De hospikken haalden de gewonden van het veld. Ook de gewonde Duitsers werden door onze dokters geholpen. Zodra de strijd gestreden was, bestond er geen vijandschap meer. De Duitse officier had zijn zwaard afgegeven aan onze sergeant, die als kapitein fungeerde. De verliezen aan onze kant vielen mee. Dit kwam ook omdat wij vanuit een versterkte positie de vijand te lijf waren gegaan en hem hierdoor hadden verzwakt.

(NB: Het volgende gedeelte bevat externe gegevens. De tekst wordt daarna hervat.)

(** [for (v = tab[k]; v; v = nextkeq (v))] *)
Fixpoint iterate_keq (n : nat) m (p : elt) : outcome (list positive) :=
  match n, p with
  | _, None => Done []
  | O, Some _ => Spin
  | S n, Some x => p ← nextkeq key m x; l ← iterate_keq n m p; Done (x :: l)
  end.
Lemma iterate_keq_ok m t B i k : ihash_ok m t B -> hashed m B -> forall ys xs n, B !! i = Some (xs ++ ys) -> (length ys <= n)%nat -> iterate_keq n m (head (filter (matches k) ys)) = Done (filter (matches k) ys).
Proof.
  intros H Hh ys. induction ys as [|y ys IH]; intros xs n Hi Hn; [by destruct n|]. assert (Hi' : B !! i = Some ((xs ++ [y]) ++ ys)) by (by rewrite <- app_assoc). destruct (decide (matches k y)) as [Em|Em].
  - rewrite filter_cons_True by done. destruct n as [|n]; [cbn in Hn; lia|]. cbn [head iterate_keq]. rewrite (nextkeq_ok _ _ _ _ _ _ _ H Hh Hi). cbn [mbind outcome_bind].
    assert (Ef : filter (matches (key y)) ys = filter (matches k) ys).
    { apply list_filter_iff. intros z. unfold matches in *. split; intros Hz; [by eapply eqk_trans|]. apply eqk_sym in Em. by eapply eqk_trans. }
    rewrite Ef, (IH _ n Hi'); [done|cbn in Hn; lia].
  - rewrite filter_cons_False by done. eapply IH; [done|cbn in Hn; lia].
Qed.

(** *** Refinement *)
(** What the user of a table does; the table is a set of elements. *)
Inductive ihop := IInsert (x : positive) | IRemove (x : positive) | ILookup (k : K) | IAllEqual (k : K) | IElements | ITraverse | ISize | IClear | IDeleteAll.
Inductive ihres := RUnit | RElt (r : elt) | RElts (l : list positive) | RSize (n : Z).
Definition ih_step m t (o : ihop) : outcome (hmem * ihash_table * ihres) :=
  match o with
  | IInsert x => r ← ihash_insert New key m t x; Done (r, RUnit)
  | IRemove x => r ← ihash_remove m t x; Done (r, RUnit)
  | ILookup k => r ← ihash_lookup key m t k; Done (m, t, RElt r)
  | IAllEqual k => p ← ihash_lookup key m t k; l ← iterate_keq (turns m) m p; Done (m, t, RElts l)
  | IElements => l ← elements m t; Done (m, t, RElts l)
  | ITraverse => s ← ihash_traverse fst (fun _ => t) see (m, []); Done (s.1, t, RElts s.2)
  | ISize => Done (m, t, RSize (entries t))
  | IClear => r ← ihash_clear New m t; Done (r, RUnit)
  | IDeleteAll => r ← ihash_deleteall New m t; Done (r, RUnit)
  end.
(** [X] are the elements of the table. *)
Inductive set_step (X : gset positive) : ihop -> ihres -> gset positive -> Prop :=
| ss_insert x : x ∉ X -> set_step X (IInsert x) RUnit ({[x]} ∪ X)
| ss_remove x : x ∈ X -> set_step X (IRemove x) RUnit (X ∖ {[x]})
| ss_found k x : x ∈ X -> matches k x -> set_step X (ILookup k) (RElt (Some x)) X
| ss_none k : (forall x, x ∈ X -> ~ matches k x) -> set_step X (ILookup k) (RElt None) X
| ss_equal k l : NoDup l -> (forall x, x ∈ l <-> x ∈ X /\ matches k x) -> set_step X (IAllEqual k) (RElts l) X
| ss_elements l : NoDup l -> (forall x, x ∈ l <-> x ∈ X) -> set_step X IElements (RElts l) X
| ss_traverse l : NoDup l -> (forall x, x ∈ l <-> x ∈ X) -> set_step X ITraverse (RElts l) X
| ss_size : set_step X ISize (RSize (Z.of_nat (size X))) X
| ss_clear : set_step X IClear RUnit ∅
| ss_deleteall : set_step X IDeleteAll RUnit ∅.
(** [deleteall] frees the elements; nothing else changes what is allocated. *)
Definition dom_after (D X : gset positive) (o : ihop) : gset positive := match o with IDeleteAll => D ∖ X | _ => D end.
(** What the code relies on: what is inserted is allocated and not in the table,
    what is removed is in the table, and there are not too many elements. *)
Definition allowed (D X : gset positive) (o : ihop) : Prop :=
  match o with
  | IInsert x => (x ∈ D) /\ (x ∉ X) /\ Z.of_nat (size X) + 1 < 0xfffffffb
  | IRemove x => x ∈ X
  | _ => True
  end.

Definition represents m t (X : gset positive) : Prop := exists B, ihash_ok m t B /\ hashed m B /\ X = list_to_set (concat B).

Pas toen ik de ravage goed had overzien kwam het besef in wat voor een slachterij ik had gevochten. Ik moest er zelfs van braken. Ik voelde dat ik nat was over heel mijn lichaam. Nog nooit had ik zoiets meegemaakt. De spanning sloeg over in een huilbui. Ik viel in Karels armen en samen huilden we het uit. Veel tijd was er niet. Ik borstelde mijn paard uit dankbaarheid en zorgde voor wat vers eten en drinken.
Karels wonde was niet zo erg en hij kon zich terug invoegen in het eskadron. De vijand was tegengehouden en we hadden een veldslag gewonnen. Maar de gewonnen veldslag was nog steeds geen gewonnen oorlog.

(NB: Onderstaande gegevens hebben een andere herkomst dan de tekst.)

(* ===== verification/Sfspath.v ===== *)
(** * Self-certifying paths: [sfsmisc/sfspath.C]

    A path names a server by its host name, an optional port and the hash of
    its public key, in base 32.  Version 1 is [port@host:hash], version 2
    is [@host%port,hash].  A string is the list of its characters; a pointer into it is
    the rest of the characters with the NUL behind them. *)
From Stdlib Require Import ZArith Lia.
From stdpp Require Import prelude strings.
From S2P Require Import Prelude Armor Convertint.

Definition sizeof_sfs_hash : Z := 20.
Definition ascii_hostid_len : Z := (sizeof_sfs_hash * 8 + 4) / 5.

Definition deref (p : list Z) : outcome Z := match p with c :: _ => Done c | [] => Wild end.
Definition sfs_ascii2hostid (p : list Z) : outcome (option (list Z)) :=
  n ← armor32len p;
  if negb (n =? ascii_hostid_len) then Done None
  else c ← rd p ascii_hostid_len;
    if negb (c =? 0) then Done None else dearmor32 p ascii_hostid_len.

Definition label_char (c : Z) : bool := ((97 <=? c) && (c <=? 122)) || ((48 <=? c) && (c <=? 57)) || (c =? 45).
Fixpoint label_loop (s : list Z) (n : Z) : outcome (Z * list Z) :=
  match s with
  | [] => Wild
  | c :: s' => if label_char c then label_loop s' (n + 1) else Done (n, s)
  end.
Definition sfsgethost_label (p : list Z) : outcome (option (list Z)) :=
  x ← label_loop p 0;
  let '(n, s) := x : Z * list Z in
  if (n =? 0) || (63 <? n) then Done None else Done (Some s).
Definition sfsgethost_dotlabel (p : list Z) : outcome (option (list Z)) :=
  match p with
  | [] => Wild
  | c :: s => if negb (c =? 46) then Done None else sfsgethost_label s
  end.
Fixpoint dotlabels (fuel : nat) (s : list Z) : outcome (list Z) :=
  match fuel with
  | O => Spin
  | S fuel => r ← sfsgethost_dotlabel s; match r with Some s => dotlabels fuel s | None => Done s end
  end.
Definition sfsgethost (p : list Z) (qualified : bool) : outcome (option (list Z * list Z)) :=
  r ← sfsgethost_label p;
  match r with
  | None => Done None
  | Some s =>
      r ← (if qualified then sfsgethost_dotlabel s else Done (Some s));
      match r with
      | None => Done None
      | Some s =>
          s ← dotlabels (length s) s;
          let n := Z.of_nat (length p) - Z.of_nat (length s) in
          if 255 <? n then Done None else Done (Some (take (Z.to_nat n) p, s))
      end
  end.

(** The host, the port and the rest *)
Definition sfsgetlocation (pp : list Z) (qualified : bool) : outcome (option (list Z * Z * list Z)) :=
  r ← sfsgethost pp qualified;
  match r with
  | None => Done None
  | Some (host, p) =>
      c ← deref p;
      if c =? 37 then
        x ← strtoi64 (drop 1 p) 10;
        let '(port, p) := x : Z * list Z in
        c ← deref p;
        if (port <=? 0) || (0xffff <=? port) || isdigit c then Done None else Done (Some (host, u16 port, p))
      else Done (Some (host, 0, p))
  end.
Definition sfsgetatlocation (pp : list Z) (qualified : bool) : outcome (option (list Z * Z * list Z)) :=
  c ← deref pp;
  if negb (c =? 64) then Done None else sfsgetlocation (drop 1 pp) qualified.

(** Host, hash and port *)
Definition sfs_parsepath_v2 (path : list Z) : outcome (option (list Z * list Z * Z)) :=
  r ← sfsgetatlocation (path ++ [0]) true;
  match r with
  | None => Done None
  | Some (host, port, p) =>
      c ← deref p;
      if negb (c =? 44) then Done None
      else h ← sfs_ascii2hostid (drop 1 p); Done (match h with Some hostid => Some (host, hostid, port) | None => None end)
  end.
Definition sfs_parsepath_v1 (path : list Z) : outcome (option (list Z * list Z * Z)) :=
  c ← deref (path ++ [0]);
  x ← (if isdigit c then
         y ← strtoi64 (path ++ [0]) 10;
         let '(atno, p) := y : Z * list Z in
         c ← deref p;
         if (c =? 64) && (0 <? atno) && (atno <? 0x10000) then
           Done (drop (length path + 1 - length p + 1) path, u16 atno)
         else Done (path, 0)
       else Done (path, 0));
  let '(path, port) := x : list Z * Z in
  r ← sfsgethost (path ++ [0]) true;
  match r with
  | None => Done None
  | Some (_, p) =>
      let host := take (length path + 1 - length p) path in
      c ← deref p;
      if negb (c =? 58) then Done None
      else h ← sfs_ascii2hostid (drop 1 p); Done (match h with Some hostid => Some (host, hostid, port) | None => None end)
  end.
(** [strchr (p, ':')]: looks as far as the first NUL *)
Fixpoint strchr (s : list Z) (c : Z) : bool := match s with [] => false | x :: s => if x =? c then true else if x =? 0 then false else strchr s c end.
Definition sfs_parsepath (path : list Z) : outcome (option (list Z * list Z * Z) * Z) :=
  if strchr (path ++ [0]) 58 then r ← sfs_parsepath_v1 path; Done (r, 1) else r ← sfs_parsepath_v2 path; Done (r, 2).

Door een stomme ingreep van onze koning, die erop stond dat hij de manoeuvres persoonlijk te leiden, verloren we weer snel het voordeel dat we 's ochtends hadden behaald. Er zat niets anders op dan terug te trekken, samen met de andere eenheden, die wel veel manschappen hadden verloren.

In het café was het stampvol. Veel wandelaars waren naar de herberg gevlucht om droog te blijven voor het onweer dat nu in volle geweld zijn ding deed. De hagelbollen kletterden op de lege tafels die buiten stonden.
Mijn kleinzoon had een klein tafeltje gevonden dat nog vrij was. Daar dronken we samen warme chocolademelk.

Morgen het vervolg (de oorlog vernielt mensen)

 

feedback van andere lezers

  • miepe
    héél knap!
    er zitten heel mooie zinnen en bedenkingen in
    "een jaartje erbij is gewoon een luxe" vind ik (om het met Thro's woorden te zeggen) waarheid als een koe, voor mij is het een doordenkerfilosofischgedachtenkronkel van formaat

    ook stukken vlotter geschreven
    ivo: bedankt Miepe, blijkbaar worden verhalen hier minder gelezen ..
  • aquaangel
    Mooi geschreven Ivo
    en ja verhalen worden minder gelezen
    maar 1 verhaal kost ook meer tijd dan 10 gedichten,
    zeker met deze lengte ;O

    is hospiks wl het meervoud van hospik?





    Dat de oorlog vandaag begon voelde eigenlijk een beetje als een verlossing, want heel die tijd leefden we in een spanning,wat ook niet niet te doen was.

    Dat de oorlog vandaag begon voelde eigenlijk een beetje als een verlossing, want heel die tijd leefden we in een spanning,(spatie)wat ook niet (2xniet) te doen was.

    appreciëren.Hij
    (appreciëren.(spatie) Hij )

    Het verwonderde me dat het het doden van mensen plots geen morele
    (Het verwonderde me dat het (2xhet)doden van mensen plots geen morele)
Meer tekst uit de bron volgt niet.